─── Data supplied ───
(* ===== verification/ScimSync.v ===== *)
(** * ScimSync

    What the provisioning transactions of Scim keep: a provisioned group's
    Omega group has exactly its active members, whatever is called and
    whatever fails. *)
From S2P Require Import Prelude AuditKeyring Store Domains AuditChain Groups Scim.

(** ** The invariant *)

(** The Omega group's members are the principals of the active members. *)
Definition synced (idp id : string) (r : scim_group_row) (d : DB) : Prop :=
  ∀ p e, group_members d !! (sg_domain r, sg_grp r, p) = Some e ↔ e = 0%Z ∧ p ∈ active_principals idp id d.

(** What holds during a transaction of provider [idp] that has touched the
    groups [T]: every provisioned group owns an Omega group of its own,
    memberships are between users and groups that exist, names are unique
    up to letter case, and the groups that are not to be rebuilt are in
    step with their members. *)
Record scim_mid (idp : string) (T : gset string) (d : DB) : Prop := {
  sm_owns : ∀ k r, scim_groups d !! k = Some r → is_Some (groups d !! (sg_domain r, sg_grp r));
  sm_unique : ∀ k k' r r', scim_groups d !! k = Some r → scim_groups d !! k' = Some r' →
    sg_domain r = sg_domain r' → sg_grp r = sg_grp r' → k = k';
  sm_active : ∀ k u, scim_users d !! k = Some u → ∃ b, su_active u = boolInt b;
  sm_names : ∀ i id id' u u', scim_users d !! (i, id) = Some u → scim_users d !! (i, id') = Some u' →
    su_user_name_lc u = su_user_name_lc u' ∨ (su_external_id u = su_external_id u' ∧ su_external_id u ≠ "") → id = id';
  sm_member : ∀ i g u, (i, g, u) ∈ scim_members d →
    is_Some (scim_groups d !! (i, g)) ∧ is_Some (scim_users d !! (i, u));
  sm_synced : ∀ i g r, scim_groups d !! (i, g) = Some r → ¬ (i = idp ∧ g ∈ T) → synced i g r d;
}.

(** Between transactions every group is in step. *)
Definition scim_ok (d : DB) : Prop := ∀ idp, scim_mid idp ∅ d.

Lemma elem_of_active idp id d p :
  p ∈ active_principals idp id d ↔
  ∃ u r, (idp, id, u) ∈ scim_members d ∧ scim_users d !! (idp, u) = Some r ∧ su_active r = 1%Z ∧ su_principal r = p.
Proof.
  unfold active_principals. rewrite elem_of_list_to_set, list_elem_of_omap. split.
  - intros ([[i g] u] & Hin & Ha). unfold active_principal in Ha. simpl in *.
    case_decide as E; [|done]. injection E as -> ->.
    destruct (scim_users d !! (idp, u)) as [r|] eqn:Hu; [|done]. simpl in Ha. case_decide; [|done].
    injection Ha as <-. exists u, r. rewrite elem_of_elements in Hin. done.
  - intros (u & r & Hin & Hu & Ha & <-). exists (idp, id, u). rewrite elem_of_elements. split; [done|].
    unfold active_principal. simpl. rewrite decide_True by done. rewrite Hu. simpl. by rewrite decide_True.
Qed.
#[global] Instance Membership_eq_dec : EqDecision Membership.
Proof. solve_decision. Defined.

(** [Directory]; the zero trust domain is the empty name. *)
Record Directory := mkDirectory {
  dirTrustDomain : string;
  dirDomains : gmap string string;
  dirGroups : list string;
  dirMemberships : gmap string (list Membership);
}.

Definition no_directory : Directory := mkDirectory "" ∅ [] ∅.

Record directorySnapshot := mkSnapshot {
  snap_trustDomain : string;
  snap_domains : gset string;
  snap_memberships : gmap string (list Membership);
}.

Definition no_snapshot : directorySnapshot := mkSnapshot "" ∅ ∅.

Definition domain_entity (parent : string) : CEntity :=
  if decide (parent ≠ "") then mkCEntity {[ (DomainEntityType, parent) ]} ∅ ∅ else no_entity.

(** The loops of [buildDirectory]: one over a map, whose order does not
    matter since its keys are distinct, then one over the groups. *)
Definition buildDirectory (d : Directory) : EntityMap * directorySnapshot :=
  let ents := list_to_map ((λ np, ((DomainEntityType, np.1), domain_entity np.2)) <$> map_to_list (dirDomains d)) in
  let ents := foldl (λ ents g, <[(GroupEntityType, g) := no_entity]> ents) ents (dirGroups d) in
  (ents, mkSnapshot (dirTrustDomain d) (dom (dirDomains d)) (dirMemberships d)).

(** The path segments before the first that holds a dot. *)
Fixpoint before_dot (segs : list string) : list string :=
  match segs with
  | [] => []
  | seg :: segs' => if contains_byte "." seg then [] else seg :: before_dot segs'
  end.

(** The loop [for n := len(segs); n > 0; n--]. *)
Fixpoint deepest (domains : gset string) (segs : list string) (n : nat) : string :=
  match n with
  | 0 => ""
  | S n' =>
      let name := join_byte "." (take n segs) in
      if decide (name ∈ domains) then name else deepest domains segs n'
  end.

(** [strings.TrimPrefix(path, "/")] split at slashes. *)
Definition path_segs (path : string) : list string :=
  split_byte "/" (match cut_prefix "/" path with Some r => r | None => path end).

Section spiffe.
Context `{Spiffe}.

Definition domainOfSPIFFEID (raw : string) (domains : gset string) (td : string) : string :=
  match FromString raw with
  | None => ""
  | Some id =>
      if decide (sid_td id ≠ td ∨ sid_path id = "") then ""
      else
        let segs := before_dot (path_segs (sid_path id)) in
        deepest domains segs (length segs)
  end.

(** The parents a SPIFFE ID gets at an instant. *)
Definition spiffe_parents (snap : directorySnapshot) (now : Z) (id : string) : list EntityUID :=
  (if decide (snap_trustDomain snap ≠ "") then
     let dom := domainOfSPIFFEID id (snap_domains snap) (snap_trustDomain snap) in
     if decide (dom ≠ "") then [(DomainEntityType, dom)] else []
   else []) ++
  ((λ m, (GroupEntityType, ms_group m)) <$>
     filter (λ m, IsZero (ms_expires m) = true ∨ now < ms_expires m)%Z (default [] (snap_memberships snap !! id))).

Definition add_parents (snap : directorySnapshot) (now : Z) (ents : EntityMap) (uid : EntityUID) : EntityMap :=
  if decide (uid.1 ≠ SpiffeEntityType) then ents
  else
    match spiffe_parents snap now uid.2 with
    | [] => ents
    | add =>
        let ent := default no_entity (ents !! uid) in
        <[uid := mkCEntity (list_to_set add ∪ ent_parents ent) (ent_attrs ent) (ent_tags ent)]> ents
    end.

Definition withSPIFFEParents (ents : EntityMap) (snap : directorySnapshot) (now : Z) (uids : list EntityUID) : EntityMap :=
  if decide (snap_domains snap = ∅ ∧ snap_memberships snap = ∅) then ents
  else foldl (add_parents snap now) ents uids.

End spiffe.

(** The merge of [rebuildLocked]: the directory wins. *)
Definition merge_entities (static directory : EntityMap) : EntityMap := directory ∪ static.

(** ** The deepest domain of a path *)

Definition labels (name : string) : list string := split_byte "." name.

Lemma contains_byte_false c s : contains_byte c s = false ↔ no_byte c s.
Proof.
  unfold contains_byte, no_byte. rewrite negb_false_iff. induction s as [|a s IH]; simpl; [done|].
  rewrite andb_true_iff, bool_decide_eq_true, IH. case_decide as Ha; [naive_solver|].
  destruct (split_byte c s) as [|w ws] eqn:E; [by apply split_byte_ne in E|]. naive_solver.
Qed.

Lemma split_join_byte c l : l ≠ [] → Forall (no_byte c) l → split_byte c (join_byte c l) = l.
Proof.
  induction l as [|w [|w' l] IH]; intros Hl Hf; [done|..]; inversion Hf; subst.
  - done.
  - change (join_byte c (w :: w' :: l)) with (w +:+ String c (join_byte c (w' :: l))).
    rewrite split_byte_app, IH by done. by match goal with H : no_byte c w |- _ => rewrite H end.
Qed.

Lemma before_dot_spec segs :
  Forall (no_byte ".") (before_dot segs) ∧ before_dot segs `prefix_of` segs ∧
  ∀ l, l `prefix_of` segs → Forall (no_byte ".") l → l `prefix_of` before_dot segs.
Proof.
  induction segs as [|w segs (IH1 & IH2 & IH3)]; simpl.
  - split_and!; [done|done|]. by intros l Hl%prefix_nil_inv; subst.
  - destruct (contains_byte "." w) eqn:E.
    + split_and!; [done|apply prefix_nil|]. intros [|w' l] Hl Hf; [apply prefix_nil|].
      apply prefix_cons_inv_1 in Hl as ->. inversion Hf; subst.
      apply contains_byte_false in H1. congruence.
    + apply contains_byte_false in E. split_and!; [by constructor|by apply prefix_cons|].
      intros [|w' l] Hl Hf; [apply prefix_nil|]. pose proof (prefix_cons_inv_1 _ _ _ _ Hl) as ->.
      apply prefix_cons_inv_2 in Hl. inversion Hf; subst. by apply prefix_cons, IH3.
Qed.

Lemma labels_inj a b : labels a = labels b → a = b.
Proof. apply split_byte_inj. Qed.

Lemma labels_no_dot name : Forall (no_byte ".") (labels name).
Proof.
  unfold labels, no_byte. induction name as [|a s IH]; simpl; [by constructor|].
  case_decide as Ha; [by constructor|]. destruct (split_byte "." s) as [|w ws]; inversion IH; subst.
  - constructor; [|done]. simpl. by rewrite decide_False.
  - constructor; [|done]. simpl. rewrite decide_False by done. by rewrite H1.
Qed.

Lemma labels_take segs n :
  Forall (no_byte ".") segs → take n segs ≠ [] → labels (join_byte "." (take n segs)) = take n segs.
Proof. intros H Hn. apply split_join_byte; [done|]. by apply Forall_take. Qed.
───
■ Task details ■
What you should output is every line of the records above, from the first through the line containing "(** ** The invariant *)", unchanged.

■ Solution to this exercise ■
(* ===== verification/ScimSync.v ===== *)
(** * ScimSync

    What the provisioning transactions of Scim keep: a provisioned group's
    Omega group has exactly its active members, whatever is called and
    whatever fails. *)
From S2P Require Import Prelude AuditKeyring Store Domains AuditChain Groups Scim.

(** ** The invariant *)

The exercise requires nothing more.